1.) One source of information in development comes for the molecules in the egg cell’s cytoplasm (proteins, RNA). 2.) Maternal substances that influence the course of development are called cytoplasmic determinants. 3.) These molecules are distributed unevenly in the egg & this impacts development.
a.) After fertilization, mitosis divides up the egg’s cytoplasm unevenly into the separate embryonic cells. b.) The differences in cytoplasmic determinants present at this stage helps determine each cell’s fate.
A simplified view of the unequal distribution of cytoplasmic determinants.
4.) The surrounding environment also plays a role in the differentiation of embryonic cells. a.) Contact with other embryonic cells surfaces & reception of growth factors, etc released by neighboring cells b.) Induction: the process by which signal molecules cause changes in nearby target cells during development.
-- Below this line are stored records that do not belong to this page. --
Lemma token_uid pid uid : 0 <= pid < 2 ^ 31 → 0 <= uid < 2 ^ 32 → u32 (Z.shiftr (identity_token pid uid) 32) = uid ∧ s32 (identity_token pid uid) = pid.
Proof.
  intros Hp Hu. assert (E : Z.lor (Z.shiftl uid 32) pid = uid * 2 ^ 32 + pid).
  { rewrite Z.shiftl_mul_pow2 by lia. symmetry. rewrite <- Z.add_lor_land.
    assert (Hl : Z.land (uid * 2 ^ 32) pid = 0); [|lia]. apply Z.bits_inj'. intros n Hn. rewrite Z.land_spec, Z.bits_0.
    destruct (Z.ltb_spec n 32); [by rewrite Z.mul_pow2_bits_low|]. rewrite (Z.bits_above_log2 pid n); [by rewrite andb_false_r|lia|].
    destruct (decide (pid = 0)) as [->|]; [simpl; lia|]. apply Z.log2_lt_pow2; [lia|]. pose proof (Z.pow_le_mono_r 2 31 n). lia. }
  unfold identity_token, s64, u32, s32. rewrite E, Z.shiftr_div_pow2 by lia. Z.div_mod_to_equations. lia.
Qed.

(** C28: between [clearCallingIdentity] and [restoreCallingIdentity] the process
    itself is the caller; afterwards it is who it was, for a pid that is not
    negative and any uid, whatever else the program does. *)
Theorem calling_identity_roundtrip n depth (A : Type) (u : user A) s a s' :
  0 <= mCallingPid (i_thread s.1) < 2 ^ 31 → 0 <= mCallingUid (i_thread s.1) < 2 ^ 32 →
  run_user cleanup (level_at onTransact binderDied cleanup pong n depth)
    (Call Clear_calling_identity (λ token, Call Calling_pid (λ pid, Call Calling_uid (λ uid,
      user_bind u (λ a, Call (Restore_calling_identity token) (λ _, Return (pid, uid, a))))))) s = Ok (a, s') →
  a.1 = (own_pid, own_uid) ∧ caller s' = caller s.
Proof.
  intros Hp Hq. destruct s as [i d]. set (l := level_at _ _ _ _ n depth). cbn [run_user perform].
  unfold mbind at 1, st_bind at 1. unfold clearCallingIdentity at 1. unfold mbind at 1, st_bind at 1, thr at 1, gets at 1. cbn [fst].
  set (token := identity_token _ _). set (s1 := (i <| i_thread %= λ t, t <| mCallingPid := own_pid |> <| mCallingUid := own_uid |> |>, d)).
  change (run_user cleanup l (user_bind u (λ a, Call (Restore_calling_identity token) (λ _, Return (mCallingPid (i_thread s1.1), mCallingUid (i_thread s1.1), a)))) s1 = Ok (a, s') →
    a.1 = (own_pid, own_uid) ∧ caller s' = caller (i, d)).
  rewrite run_user_bind. unfold mbind, st_bind. destruct (run_user cleanup l u s1) as [[b [i2 d2]]|o]; [|done].
  cbn [run_user perform]. intros [= <- <-]. split; [by destruct i as [p []]|].
  destruct (token_uid _ _ Hp Hq) as [E1 E2]. unfold caller. cbn [fst]. destruct i2 as [p []]. unfold token.
  cbn -[identity_token u32 s32]. cbn [fst] in E1, E2. by rewrite E1, E2.
Qed.
End library.
End ThreadsSpec.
Pattern Formation A.) Pattern formation: the development of a spatial organization in which tissues & organs of an organism are all in their characteristics places. B.) Best studied in fruit flies (Drosophila melanogaster)
1.) Earliest work involved breeding flies carrying mutations and examining phenotypes of offspring to provide insight into the affects of different genes involved in pattern formation. A fruit fly with legs instead of antennae.
2.) Cytoplasmic determinants establish the body’s axes. a.) These determinants are encoded by genes of the mother – call these genes maternal effect genes. b.) If these are mutant in the mother, they result in a mutant phenotype in the offspring because they will be present in a mutated form in the egg.
This shows a bicoid mutant fruit fly – one with 2 posterior ends & no anterior end. If the bicoid gene is mutated in the mother, the protein doesn’t function as it should in the embryo and a fruit fly larva is produced with 2 posterior ends – and it dies.
This shows where the bicoid protein is concentrated – wherever it is more concentrated is where an anterior end forms. Read about this on page 424! If the gene is mutated, protein product is mutated – no gradient is set up and no anterior end forms in embryo. The gradient is essential for correct pattern formation.
3.) Proteins encoded by maternal effect genes (also called egg polarity genes) can regulate expression of some of the embryo’s own genes. a.) These include segmentation genes which are responsible for directing the formation of body segments.
4.) Homeotic genes: specify the types of appendages/structures that will form on each segment. a.) Mutations in these put structures in the wrong places.
b.) Homeotic genes encode transcription factors that turn on genes responsible for the development of specific appendages. Read about the development of the worm C. elegans starting on page 425.
Important Lessons learned from C. elegans A.) Sequential inductions drive organ formation – one cell signals another & then that cells signals another, etc. B.) The effect of an inducer can depend on its concentration (just like with cytoplasmic determinants)
C.) Inducers produce their effects via signal transduction pathways. D.) Induced cell’s response is usually the activation of genes specific to a certain type of cell.
E.) Programmed cell suicide, apoptosis, is crucial in normal development. 1.) Normal development of nervous system, immune system & formation of hands & feet rely on apoptosis during development.
Evolutionary Developmental Biology A.) Study the evolution of developmental processes & how changes in these processes can modify existing phenotypes or lead to new ones. B.) Homeotic genes of fruit flies all have a specific nucleotide sequence called the homeobox. 1.) This same sequence has been discovered in the homeotic genes of many other animals.
2.) Homeotic genes in animals are usually called Hox genes. 3.) The presence of the homeobox sequence among diverse animals suggests it evolved very early & its conservation suggests its importance.
Even the placement of homeotic genes on chromosomes is the same among some very different organisms.
C.) Small changes in homeotic (Hox) genes can lead to big changes in body structures & organization.